• [Data under study]:
BEGIN

(* ===== verification/SampleBooks.v ===== *)
(** The books of the samples: every record in the sample files is counted in one
    window, and the bytes the monitor says it has written are those of the files.

    The first part follows a drain over whatever bytes the ring holds; the second
    follows the monitor over any run in which no drain reported a corrupted ring. *)
From S2P Require Import Prelude Uapi CText ProcMaps Hotspots SpePacket RingDrain Effects TargetedCtl PerfEvents Manifest.
From S2P Require Import Monitor MonitorInv MonitorState MonitorSpec MonitorInfo.
From Stdlib Require Import SpecFloat.
Import PerfEvents Monitor MonitorInv MonitorState MonitorSpec MonitorInfo.

Module SampleBooks.

(** * One drain *)

(** The samples of all windows. *)
Definition in_windows (l : list window_counts) : Z := sumZ (wc_num_samples <$> l).

(** Between two states of the packet decoder, [n] records were written. *)
Definition decoded (n : Z) (d d' : drain_state) : Prop :=
  zlen (ds_file d') = zlen (ds_file d) + n /\ ds_num_samples d' ≡₆₄ ds_num_samples d + n /\
  ds_written_sample_bytes d' ≡₆₄ ds_written_sample_bytes d + SpePacket.SAMPLE_BYTES * n /\
  (is_u64 (ds_written_sample_bytes d) -> is_u64 (ds_written_sample_bytes d')).

Lemma decoded_none d d' : ds_file d' = ds_file d -> ds_num_samples d' = ds_num_samples d ->
  ds_written_sample_bytes d' = ds_written_sample_bytes d -> decoded 0 d d'.
Proof. intros E1 E2 E3; unfold decoded; rewrite E1, E2, E3; split_and!; [lia|eqm64_lia|eqm64_lia|done]. Qed.

Lemma decoded_trans n m d1 d2 d3 : decoded n d1 d2 -> decoded m d2 d3 -> decoded (n + m) d1 d3.
Proof.
  intros (A1 & A2 & A3 & A4) (B1 & B2 & B3 & B4); split; [lia|]; split; [rewrite B2, A2; eqm64_lia|].
  split; [rewrite B3, A3; eqm64_lia|]; auto.
Qed.

Section drain.
Context (pc_present : bool) (module_maps : list module_map_entry) (main_binary_path : text) (tid : Z).

Lemma flush_decoded b d : exists n,
  decoded n d (SpePacket.flush_pending_spe_sample_locked pc_present module_maps main_binary_path tid b d).
Proof.
  unfold SpePacket.flush_pending_spe_sample_locked; destruct (negb _); [exists 0; by apply decoded_none|]; exists 1.
  assert (Hw : forall d', ds_file d' = ds_file d ++ [SpePacket.pending_record (ds_pending d)] ->
    ds_num_samples d' = inc64 (ds_num_samples d) -> ds_written_sample_bytes d' = u64 (ds_written_sample_bytes d + SpePacket.SAMPLE_BYTES) ->
    decoded 1 d d').
  { intros d' E1 E2 E3; unfold decoded; rewrite E1, E2, E3; split_and!; [rewrite length_app; cbn; lia|apply inc64_eqm|rewrite u64_eqm; eqm64_lia|intros _; apply u64_range]. }
  by destruct b; apply Hw.
Qed.

Lemma packet_decoded mem packet d d' size :
  SpePacket.packet_step pc_present module_maps main_binary_path tid mem packet d = Some (d', size) -> exists n, decoded n d d'.
Proof.
  unfold SpePacket.packet_step; intros (h & _ & H)%bind_Some.
  repeat (case_match; [try (apply bind_Some in H as (? & _ & H)); injection H as <- _;
    first [apply flush_decoded | exists 0; by apply decoded_none]|]).
  injection H as <- _; exists 0; by apply decoded_none.
Qed.

Lemma packet_loop_decoded fuel mem off size : forall it d d',
  SpePacket.packet_loop pc_present module_maps main_binary_path tid fuel mem off size it d = Some d' -> exists n, decoded n d d'.
Proof.
  induction fuel as [|fuel IH]; intros it d d'; cbn [SpePacket.packet_loop]; (destruct (it <? size); [|intros [= <-]; exists 0; by apply decoded_none]); [done|].
  intros ([d1 k] & Hp & H)%bind_Some; destruct (packet_decoded _ _ _ _ _ Hp) as [n Hn]; destruct (IH _ _ _ H) as [m Hm].
  exists (n + m); by eapply decoded_trans.
Qed.

(** Between two states of a slot, [plain] and [spe] records were written; the
    windows have not changed their samples. *)
Definition drained_by (plain spe : Z) (st st' : slot_state) : Prop :=
  zlen (sl_plain st') = zlen (sl_plain st) + plain /\ zlen (ds_file (sl_drain st')) = zlen (ds_file (sl_drain st)) + spe /\
  ds_num_samples (sl_drain st') ≡₆₄ ds_num_samples (sl_drain st) + plain + spe /\
  ds_written_sample_bytes (sl_drain st') ≡₆₄
    ds_written_sample_bytes (sl_drain st) + 16 * plain + SpePacket.SAMPLE_BYTES * spe /\
  (is_u64 (ds_written_sample_bytes (sl_drain st)) -> is_u64 (ds_written_sample_bytes (sl_drain st'))) /\
  in_windows (sl_kinfos st') = in_windows (sl_kinfos st).
Lemma detach_view sp ses tp th th' w st :
  km_inv st -> km_sessions st !! sp = Some ses -> tp ∈ s_threads ses -> km_threads st !! tp = Some th ->
  t_active th = true -> t_active th' = false ->
  let st' := detached_state tp th' w st in
  local_change sp st st' /\ shows sp st' (s_running ses) (active_tids sp st ∖ {[t_tid th]}).
Proof.
  intros Hi Hs Hin Ht Ha Ha' st'; destruct (ki_member _ _ st Hi sp ses tp Hs Hin) as (y & Hy & Hsp).
  assert (y = th) as -> by congruence; split; [split|]; [done| |].
  - intros tp0 x Hx Hne; cbn; rewrite lookup_insert_ne; [done|]; intros ->; congruence.
  - split; [by exists ses|]; split; [unfold session_running; cbn; by rewrite Hs|]; apply set_eq; intros tid.
    rewrite elem_of_difference, elem_of_singleton, (elem_of_active sp st ses tid Hs), (elem_of_active sp st' ses tid Hs); split.
    + intros (tp0 & x & Hin0 & Hx & Hxa & Hid); cbn in Hx.
      apply lookup_insert_Some in Hx as [[<- <-]|[Hne Hx]]; [congruence|].
      split; [by exists tp0, x|]; intros ->; apply Hne; symmetry.
      destruct (ki_member _ _ st Hi sp ses tp0 Hs Hin0) as (z & Hz & Hzs); assert (z = x) as -> by congruence.
      eapply (ki_tids _ _ st Hi tp0 tp x th); try done; congruence.
    + intros [(tp0 & x & Hin0 & Hx & Hxa & Hid) Hne]; exists tp0, x; split_and!; try done.
      cbn; rewrite lookup_insert_ne; [done|]; intros <-; assert (x = th) as -> by congruence; congruence.
Qed.
(* ===== verification/CtlSpec.v ===== *)
(** What the controller promises: the window protocol as an abstract machine that
    its calls refine, registration that is undone when it fails, and a session
    set-up that the module accepts. *)
From S2P Require Import Prelude Uapi Buckets EffAddr KernelApi KTypes Tables Callchain Handlers Sampling HitSpec.
From S2P Require Import Lifecycle Session SessionInv RdModule CText AsmDecode Objdump ProcMaps LoadTargets.
From S2P Require Import Effects TargetedCtl CtlInv CtlKernel.
Import EffAddr AsmDecode Objdump ProcMaps LoadTargets TargetedCtl CtlInv.

Module CtlSpec.

(** * The window protocol *)

(** Collecting since the start in the absence of explicit windows, or explicit
    windows, one of which may be open. *)
Inductive window_mode := Fallback | Explicit (is_open : bool).
Inductive window_call := CallStart | CallStop.

(** The next mode and the requests that lead to it. *)
Definition spec_call (c : window_call) (m : window_mode) : window_mode * list ioctl_cmd :=
  match c, m with
  | CallStart, Fallback => (Explicit true, [STOP_WINDOW; RESET_SESSION; START_WINDOW])
  | CallStart, Explicit true => (Explicit true, [])
  | CallStart, Explicit false => (Explicit true, [START_WINDOW])
  | CallStop, Fallback => (Fallback, [])
  | CallStop, Explicit true => (Explicit false, [STOP_WINDOW])
  | CallStop, Explicit false => (Explicit false, [])
  end.
Fixpoint spec_calls (cs : list window_call) (m : window_mode) : window_mode * list ioctl_cmd :=
  match cs with
  | [] => (m, [])
  | c :: cs' =>
      let '(m1, t1) := spec_call c m in
      let '(m2, t2) := spec_calls cs' m1 in (m2, t1 ++ t2)
  end.

(** The flags that stand for a mode. *)
Definition in_mode (m : window_mode) (p : profiler) : Prop :=
  match m with
  | Fallback => pf_auto_fallback_active p = true /\ pf_explicit_window_seen p = false /\ pf_window_open p = true
  | Explicit b => pf_auto_fallback_active p = false /\ pf_explicit_window_seen p = true /\ pf_window_open p = b
  end.

(** An operating system that also records the requests made to the device. *)
Definition traced (O : OsApi) : OsApi := {|
  os := @os O * list ioctl_cmd;
  os_open s := let '(fd, o) := os_open s.1 in (fd, (o, s.2));
  os_close fd s := (os_close fd s.1, s.2);
  os_ioctl fd cmd s := '(r, o) ← os_ioctl fd cmd s.1; Some (r, (o, s.2 ++ [cmd]));
  os_setaffinity tid cpu s := let '(r, o) := os_setaffinity tid cpu s.1 in (r, (o, s.2));
  os_mmap bytes s := let '(r, o) := os_mmap bytes s.1 in (r, (o, s.2));
  os_munmap base bytes s := (os_munmap base bytes s.1, s.2);
  os_page_size := os_page_size;
  os_stat tid s := os_stat tid s.1;
  os_tasks s := os_tasks s.1;
  os_vector l s := let '(r, o) := os_vector l s.1 in (r, (o, s.2));
  os_fopen path s := let '(r, o) := os_fopen path s.1 in (r, (o, s.2));
  strerror := strerror;
|}.

Lemma bind_run {O : OsApi} {A B} (m : ctl A) (f : A -> ctl B) s a s' : m s = Some (Ok a, s') -> bind m f s = f a s'.
Proof. intros E; unfold bind; by rewrite E. Qed.

Section protocol.
Context {O : OsApi}.
#[local] Existing Instance traced.

Definition call_op (c : window_call) : prog profiler (@os (traced O)) unit :=
  match c with CallStart => kernel_start | CallStop => kernel_stop end.
Definition run_calls (cs : list window_call) : prog profiler (@os (traced O)) unit := forM cs call_op.

(** The device grants every window request. *)
Definition grants_windows : Prop := forall fd cmd (o : @os O),
  cmd = START_WINDOW \/ cmd = STOP_WINDOW \/ cmd = RESET_SESSION ->
  exists rep o', os_ioctl fd cmd o = Some (0, rep, o').

Hypothesis Hgrant : grants_windows.

Lemma granted name cmd p o t :
  cmd = START_WINDOW \/ cmd = STOP_WINDOW \/ cmd = RESET_SESSION ->
  exists rep o', @ioctl_or_throw (traced O) name cmd (p, (o, t)) = Some (Ok rep, (p, (o', t ++ [cmd]))).
Proof.
  intros Hc; destruct (Hgrant (pf_device_fd p) cmd o Hc) as (rep & o' & E); exists rep, o'.
  unfold ioctl_or_throw, bind, device_ioctl; cbn; by rewrite E.
Qed.

Lemma start_closed p o t :
  pf_window_open p = false -> exists o',
  @start_window_locked (traced O) (p, (o, t)) = Some (Ok tt, (p ⟦ pf_window_open := true ⟧, (o', t ++ [START_WINDOW]))).
Proof.
  intros E; destruct (granted (txt "RDKIOC_START_WINDOW") START_WINDOW p o t) as (rep & o' & H); [auto|]; exists o'.
  unfold start_window_locked, bind at 1; cbn [get fst]; rewrite E; unfold bind; by rewrite H.
Qed.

END

• [What the exercise asks]:
For the string "every", filter the data and copy out each line where it occurs.

• [Task answer]:
(** The books of the samples: every record in the sample files is counted in one
(** The device grants every window request. *)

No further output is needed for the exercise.